W poniedziałek późym popołudniem znalazlam dwa małe prawie zamarznięte kociaki w podwroclawskim Mirkowie. Posiadam psa i nie mam żadnego doświadczenia w opiece nad kotami, więc nie byłam w stanie zapewnić im bezpiecznego schronienia. Ich los nie był mi jednak obojętny - pisze Ania Matyja-Tabaku

Pierwsze miejsce jakie przyszlo jej do glowy w poszukiwaniu pomocy to Hotel dla zwierząt "PUPIL" przy ul. Krótkiej w Mirkowie koło Wrocławia.

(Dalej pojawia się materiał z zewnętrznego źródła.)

(** What queueStopForApplyOwner and queueCancelForApplyOwner share. *)
Definition queueForApplyOwner (guard : cres unit) (apply : Apply) (operation caller : string)
    : prog plane (cres (StopResponse * string)) :=
  try! pending := pendingControlResponseIfPresent apply operation in
  match pending with
  | Some r => Ret (Ok r)
  | None =>
      match guard with
      | Err e => Ret (Err e)
      | Ok _ =>
          try! tasks := stored (readStore (GetByApplyID E (a_ID apply))) in
          let '(stopped, skipped) := stopRequestCounts tasks in
          if (stopped =? 0) && (skipped =? 0)
          then Ret (Err (controlConflict ("no active schema change for apply " ++ a_ApplyIdentifier apply)))
          else recordCounts apply operation caller stopped skipped ""
      end
  end.

Definition queueStopForApplyOwner (apply : Apply) (caller : string) : prog plane (cres (StopResponse * string)) :=
  queueForApplyOwner (if IsTerminalApplyState (a_State apply) then Err (terminalAlready apply) else Ok tt)
    apply ControlOperationStop caller.

Definition queueCancelForApplyOwner (apply : Apply) (caller : string) : prog plane (cres (StopResponse * string)) :=
  queueForApplyOwner (Ok tt) apply ControlOperationCancel caller.

(** completeImmediateStopRequestIfStopped and its sibling for cancel. *)
Definition completeImmediateRequestIf (resolved : string -> bool) (operation : string) (apply : Apply)
    : prog plane (cres bool) :=
  try! found := stored (readStore (findApply (a_ID apply))) in
  match found with
  | None => Ret (Err (internalErr ErrApplyNotFound))
  | Some storedApply =>
      if negb (resolved (a_State storedApply)) then Ret (Ok false) else
      try! _ := completePendingRequest apply operation in Ret (Ok true)
  end.

(** The attempt to have the data plane act at once; whatever comes of it, the recorded
    request stays for the apply's owner unless the stored apply is seen resolved. *)
Definition tryImmediate (client : option ternClient) (call : ternClient -> prog plane (res (option StopResponse)))
    (resolved : string -> bool) (operation : string) (apply : Apply) : prog plane unit :=
  let! multiOp := applyHasMultipleOperations apply in
  if bool_decide (multiOp = Ok true) then Ret tt else
  match client with
  | None => Ret tt
  | Some client =>
      let! resp := call client in
      match resp with
      | Ok (Some r) => if sr_Accepted r then let! _ := completeImmediateRequestIf resolved operation apply in Ret tt else Ret tt
      | _ => Ret tt
      end
  end.

Definition tryImmediateStopAfterQueue (client : option ternClient) (apply : Apply) (ternApplyID environment : string)
    : prog plane unit :=
  tryImmediate client (fun c => tc_Stop c ternApplyID environment) stopRequestCompletedByApplyState ControlOperationStop apply.

Definition tryImmediateCancel (client : option ternClient) (apply : Apply) : prog plane unit :=
  tryImmediate client
    (fun c => tc_Cancel c (if tc_IsRemote c then a_ExternalID apply else a_ApplyIdentifier apply) (a_Environment apply))
    (fun st => IsState st [Apply.Cancelled]) ControlOperationCancel apply.

Definition executeStopForApply (client : option ternClient) (apply : Apply) (ternApplyID environment caller : string)
    : prog plane (cres (apiResponse * Z)) :=
  if a_Engine apply == EnginePlanetScale
  then Ret (Err (controlHTTPError StatusBadRequest
                   "stop is not supported for this schema change; use cancel to permanently cancel it"))
  else
  try! (resp, status) := queueStopForApplyOwner apply (resolveCaller caller) in
  let! _ := (if sr_Accepted resp && (status != ControlStatusAlreadyRequested)
             then tryImmediateStopAfterQueue client apply ternApplyID environment else Ret tt) in
  Ret (Ok (apiOf resp status, requestStatus status)).

Definition executeCancelForApply (client : option ternClient) (apply : Apply) (caller : string)
    : prog plane (cres (apiResponse * Z)) :=
  if IsTerminalApplyState (a_State apply) && negb (IsState (a_State apply) [Apply.Stopped])
  then Ret (Err (terminalAlready apply)) else
  try! (resp, status) := queueCancelForApplyOwner apply (resolveCaller caller) in
  let! _ := (if sr_Accepted resp then tryImmediateCancel client apply else Ret tt) in
  Ret (Ok (apiOf resp status, requestStatus status)).

(** ** Start *)

Definition set_stopped (completedAt : option Z) (apply : Apply) : Apply :=
  set_a_UpdatedAt clockNow (set_a_CompletedAt completedAt (set_a_State Apply.Stopped apply)).

(** A pending stop that has happened is completed first; the apply as it is then. *)
Definition completeResolvedStopBeforeStart (client : ternClient) (apply : Apply) : prog plane (cres Apply) :=
  try! controlReq := getPending apply ControlOperationStop in
  match controlReq with
  | None => Ret (Ok apply)
  | Some _ =>
      if stopRequestCompletedByApplyState (a_State apply) then
        try! _ := completePendingRequest apply ControlOperationStop in Ret (Ok apply)
      else if negb (tc_IsRemote client) then Ret (Ok apply)
      else if a_ExternalID apply == "" then Ret (Ok apply)
      else
      try! progress := stored (tc_Progress client (a_ExternalID apply) (a_Environment apply)) in
      if negb (IsState (ProtoStateToStorage (rp_State progress)) [Apply.Stopped]) then Ret (Ok apply) else
      let apply := set_stopped (Some clockNow) apply in
      try! _ := stored (execStore (Applies.Update ctx hasOptions apply)) in
      try! _ := completePendingRequest apply ControlOperationStop in
      Ret (Ok apply)
  end.

Definition ensureStoredApplyStoppedForStartClaim (apply : Apply) : prog plane (cres Apply) :=
  if negb (IsRunningApplyState (a_State apply)) then Ret (Ok apply) else
  let apply := set_stopped None apply in
  try! _ := stored (execStore (Applies.Update ctx hasOptions apply)) in
  Ret (Ok apply).

Definition persistStartRequestForOperator (apply : Apply) (caller : string) (startedCount skippedCount : Z)
    : prog plane (cres (StopResponse * string)) :=
  recordCounts apply ControlOperationStart caller startedCount skippedCount startResponseStatusQueued.

Definition queueStoppedApplyForOperator (apply : Apply) (caller : string) : prog plane (cres (StopResponse * string)) :=
  if negb (storedApplyMayHaveStoppedTasksForStart (a_State apply)) then Ret (Err (startNotAllowedForState apply)) else
  try! tasks := stored (readStore (GetByApplyID E (a_ID apply))) in
  let '(startedCount, skippedCount) := startCounts (tk_State <$> tasks) in
  if startedCount =? 0 then
    Ret (Err (if IsState (a_State apply) [Apply.Stopped]
              then controlConflict ("no stopped tasks for apply " ++ a_ApplyIdentifier apply)
              else startNotAllowedForState apply))
  else
  try! apply := ensureStoredApplyStoppedForStartClaim apply in
  persistStartRequestForOperator apply caller startedCount skippedCount.

Definition remoteStoppedApplyStartCounts (tables : list string) : Z * Z :=
  startCounts (NormalizeTaskStatus E <$> tables).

- Ku mojemu zdziwieniu pan, który otworzył nam drzwi poinformowal nas, że widzial przemarznięte, wygłodniałe kociaki, ale "to nie jego sprawa". Wiem, że trudno byłoby oczekiwać przygarnięcia kociaków, ale od osoby na co dzien pracującej ze zwierzętami spodziewałam sie odrobiny więcej empatii... - mówi rozczarowana Ania.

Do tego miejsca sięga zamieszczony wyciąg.